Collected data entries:
┌──

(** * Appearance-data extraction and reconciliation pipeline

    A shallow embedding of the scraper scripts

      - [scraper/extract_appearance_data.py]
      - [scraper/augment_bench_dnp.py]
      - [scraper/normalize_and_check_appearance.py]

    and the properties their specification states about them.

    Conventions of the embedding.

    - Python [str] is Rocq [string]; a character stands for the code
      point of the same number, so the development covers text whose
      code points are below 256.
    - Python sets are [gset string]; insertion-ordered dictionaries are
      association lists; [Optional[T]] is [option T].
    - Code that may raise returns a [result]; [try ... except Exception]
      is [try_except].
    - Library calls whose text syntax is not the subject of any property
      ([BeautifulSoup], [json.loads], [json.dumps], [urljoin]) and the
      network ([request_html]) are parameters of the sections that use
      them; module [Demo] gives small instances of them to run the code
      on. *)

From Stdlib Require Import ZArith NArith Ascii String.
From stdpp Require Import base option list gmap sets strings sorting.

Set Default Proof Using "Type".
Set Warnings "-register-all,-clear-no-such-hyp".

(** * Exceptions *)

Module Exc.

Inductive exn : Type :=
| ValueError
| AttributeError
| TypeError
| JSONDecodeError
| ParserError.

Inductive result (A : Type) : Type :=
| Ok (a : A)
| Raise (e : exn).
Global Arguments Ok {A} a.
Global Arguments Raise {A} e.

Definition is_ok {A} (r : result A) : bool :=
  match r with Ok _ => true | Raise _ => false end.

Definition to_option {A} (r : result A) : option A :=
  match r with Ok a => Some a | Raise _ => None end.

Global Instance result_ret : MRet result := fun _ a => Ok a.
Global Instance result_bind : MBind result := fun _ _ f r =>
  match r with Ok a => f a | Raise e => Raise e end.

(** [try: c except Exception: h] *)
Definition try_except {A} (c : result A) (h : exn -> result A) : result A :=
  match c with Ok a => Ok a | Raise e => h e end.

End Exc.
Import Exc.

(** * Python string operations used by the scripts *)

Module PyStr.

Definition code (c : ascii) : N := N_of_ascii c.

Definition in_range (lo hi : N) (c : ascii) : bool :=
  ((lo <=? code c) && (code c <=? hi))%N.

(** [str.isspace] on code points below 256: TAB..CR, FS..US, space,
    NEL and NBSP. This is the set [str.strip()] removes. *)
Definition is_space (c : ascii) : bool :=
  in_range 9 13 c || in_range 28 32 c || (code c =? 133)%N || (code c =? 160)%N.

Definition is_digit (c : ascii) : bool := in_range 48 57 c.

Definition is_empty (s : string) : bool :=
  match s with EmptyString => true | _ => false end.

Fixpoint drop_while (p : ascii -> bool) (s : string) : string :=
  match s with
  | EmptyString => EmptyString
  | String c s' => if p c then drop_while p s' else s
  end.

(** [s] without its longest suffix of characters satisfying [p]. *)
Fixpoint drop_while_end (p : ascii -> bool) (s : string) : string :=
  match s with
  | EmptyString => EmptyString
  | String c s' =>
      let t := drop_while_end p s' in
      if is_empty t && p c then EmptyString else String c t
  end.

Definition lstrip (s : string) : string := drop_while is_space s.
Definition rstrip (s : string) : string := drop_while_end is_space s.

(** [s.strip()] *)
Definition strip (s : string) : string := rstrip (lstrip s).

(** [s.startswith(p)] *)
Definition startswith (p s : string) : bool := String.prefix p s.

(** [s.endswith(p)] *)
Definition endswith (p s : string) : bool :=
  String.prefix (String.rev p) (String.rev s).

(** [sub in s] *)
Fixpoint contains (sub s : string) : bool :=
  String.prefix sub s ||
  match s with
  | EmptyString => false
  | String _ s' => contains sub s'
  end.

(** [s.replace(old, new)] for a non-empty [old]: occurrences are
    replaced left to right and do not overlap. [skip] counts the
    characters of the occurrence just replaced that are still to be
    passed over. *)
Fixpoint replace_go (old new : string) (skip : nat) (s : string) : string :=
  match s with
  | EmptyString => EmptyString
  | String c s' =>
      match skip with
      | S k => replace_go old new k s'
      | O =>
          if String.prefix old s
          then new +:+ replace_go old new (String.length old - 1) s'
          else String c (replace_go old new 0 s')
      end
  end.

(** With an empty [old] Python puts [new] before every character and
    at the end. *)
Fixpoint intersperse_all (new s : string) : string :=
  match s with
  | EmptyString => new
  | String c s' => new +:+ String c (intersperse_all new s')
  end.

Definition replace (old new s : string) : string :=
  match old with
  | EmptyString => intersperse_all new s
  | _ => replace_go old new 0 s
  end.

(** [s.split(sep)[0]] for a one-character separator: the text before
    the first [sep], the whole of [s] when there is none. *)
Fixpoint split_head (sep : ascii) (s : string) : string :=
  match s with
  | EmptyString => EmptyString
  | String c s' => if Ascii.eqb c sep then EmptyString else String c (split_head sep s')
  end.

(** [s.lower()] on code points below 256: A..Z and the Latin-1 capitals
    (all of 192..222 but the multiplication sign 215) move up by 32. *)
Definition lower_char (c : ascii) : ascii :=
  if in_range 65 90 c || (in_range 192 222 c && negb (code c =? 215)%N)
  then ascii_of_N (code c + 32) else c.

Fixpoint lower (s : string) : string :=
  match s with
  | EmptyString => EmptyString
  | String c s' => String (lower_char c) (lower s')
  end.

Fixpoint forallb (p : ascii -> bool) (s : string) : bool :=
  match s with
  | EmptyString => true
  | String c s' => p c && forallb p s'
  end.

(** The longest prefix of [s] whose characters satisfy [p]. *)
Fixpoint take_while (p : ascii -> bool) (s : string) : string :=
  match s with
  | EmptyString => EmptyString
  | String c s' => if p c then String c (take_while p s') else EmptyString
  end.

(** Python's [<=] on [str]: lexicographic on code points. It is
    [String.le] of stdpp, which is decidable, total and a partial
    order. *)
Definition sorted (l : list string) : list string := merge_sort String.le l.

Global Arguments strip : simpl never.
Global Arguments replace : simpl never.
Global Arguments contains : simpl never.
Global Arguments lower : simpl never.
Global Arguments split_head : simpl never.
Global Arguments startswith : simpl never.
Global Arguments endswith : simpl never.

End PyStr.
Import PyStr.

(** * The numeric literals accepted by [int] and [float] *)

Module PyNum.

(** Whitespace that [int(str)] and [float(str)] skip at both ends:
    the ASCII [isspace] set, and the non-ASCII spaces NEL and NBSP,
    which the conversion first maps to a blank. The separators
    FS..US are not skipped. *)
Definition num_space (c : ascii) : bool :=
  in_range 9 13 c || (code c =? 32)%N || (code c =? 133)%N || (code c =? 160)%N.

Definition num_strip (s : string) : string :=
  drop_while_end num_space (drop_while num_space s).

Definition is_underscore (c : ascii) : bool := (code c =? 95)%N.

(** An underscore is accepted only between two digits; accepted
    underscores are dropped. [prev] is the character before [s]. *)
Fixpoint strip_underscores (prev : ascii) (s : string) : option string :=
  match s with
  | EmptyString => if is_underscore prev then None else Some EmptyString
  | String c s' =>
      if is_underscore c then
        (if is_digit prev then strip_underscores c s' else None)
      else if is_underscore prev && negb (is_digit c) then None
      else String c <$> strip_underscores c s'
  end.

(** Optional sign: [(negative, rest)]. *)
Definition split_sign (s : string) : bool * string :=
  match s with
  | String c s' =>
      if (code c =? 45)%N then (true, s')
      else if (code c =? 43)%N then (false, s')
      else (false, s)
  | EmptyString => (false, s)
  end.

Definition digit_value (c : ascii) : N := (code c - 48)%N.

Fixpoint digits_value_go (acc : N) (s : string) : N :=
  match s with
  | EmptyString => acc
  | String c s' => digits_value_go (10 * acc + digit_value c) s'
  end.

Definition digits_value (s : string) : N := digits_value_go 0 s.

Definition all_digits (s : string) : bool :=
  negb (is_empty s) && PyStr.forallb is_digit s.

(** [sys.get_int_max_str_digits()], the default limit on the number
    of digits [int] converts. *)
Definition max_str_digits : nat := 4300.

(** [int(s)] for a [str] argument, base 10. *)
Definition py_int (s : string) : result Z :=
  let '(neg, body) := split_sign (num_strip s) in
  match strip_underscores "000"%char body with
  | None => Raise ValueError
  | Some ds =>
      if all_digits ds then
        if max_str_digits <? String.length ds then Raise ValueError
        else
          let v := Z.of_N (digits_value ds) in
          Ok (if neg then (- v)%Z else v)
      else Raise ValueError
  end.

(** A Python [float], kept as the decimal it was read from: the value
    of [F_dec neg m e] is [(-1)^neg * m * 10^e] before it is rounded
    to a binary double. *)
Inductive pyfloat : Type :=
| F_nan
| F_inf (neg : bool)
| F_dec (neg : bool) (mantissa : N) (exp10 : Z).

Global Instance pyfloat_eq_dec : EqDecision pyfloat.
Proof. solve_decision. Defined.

└──

Take the lines above from the first through the one containing "Global Instance result_ret" and reproduce them exactly; include nothing else.

(** * Appearance-data extraction and reconciliation pipeline

    A shallow embedding of the scraper scripts

      - [scraper/extract_appearance_data.py]
      - [scraper/augment_bench_dnp.py]
      - [scraper/normalize_and_check_appearance.py]

    and the properties their specification states about them.

    Conventions of the embedding.

    - Python [str] is Rocq [string]; a character stands for the code
      point of the same number, so the development covers text whose
      code points are below 256.
    - Python sets are [gset string]; insertion-ordered dictionaries are
      association lists; [Optional[T]] is [option T].
    - Code that may raise returns a [result]; [try ... except Exception]
      is [try_except].
    - Library calls whose text syntax is not the subject of any property
      ([BeautifulSoup], [json.loads], [json.dumps], [urljoin]) and the
      network ([request_html]) are parameters of the sections that use
      them; module [Demo] gives small instances of them to run the code
      on. *)

From Stdlib Require Import ZArith NArith Ascii String.
From stdpp Require Import base option list gmap sets strings sorting.

Set Default Proof Using "Type".
Set Warnings "-register-all,-clear-no-such-hyp".

(** * Exceptions *)

Module Exc.

Inductive exn : Type :=
| ValueError
| AttributeError
| TypeError
| JSONDecodeError
| ParserError.

Inductive result (A : Type) : Type :=
| Ok (a : A)
| Raise (e : exn).
Global Arguments Ok {A} a.
Global Arguments Raise {A} e.

Definition is_ok {A} (r : result A) : bool :=
  match r with Ok _ => true | Raise _ => false end.

Definition to_option {A} (r : result A) : option A :=
  match r with Ok a => Some a | Raise _ => None end.

Global Instance result_ret : MRet result := fun _ a => Ok a.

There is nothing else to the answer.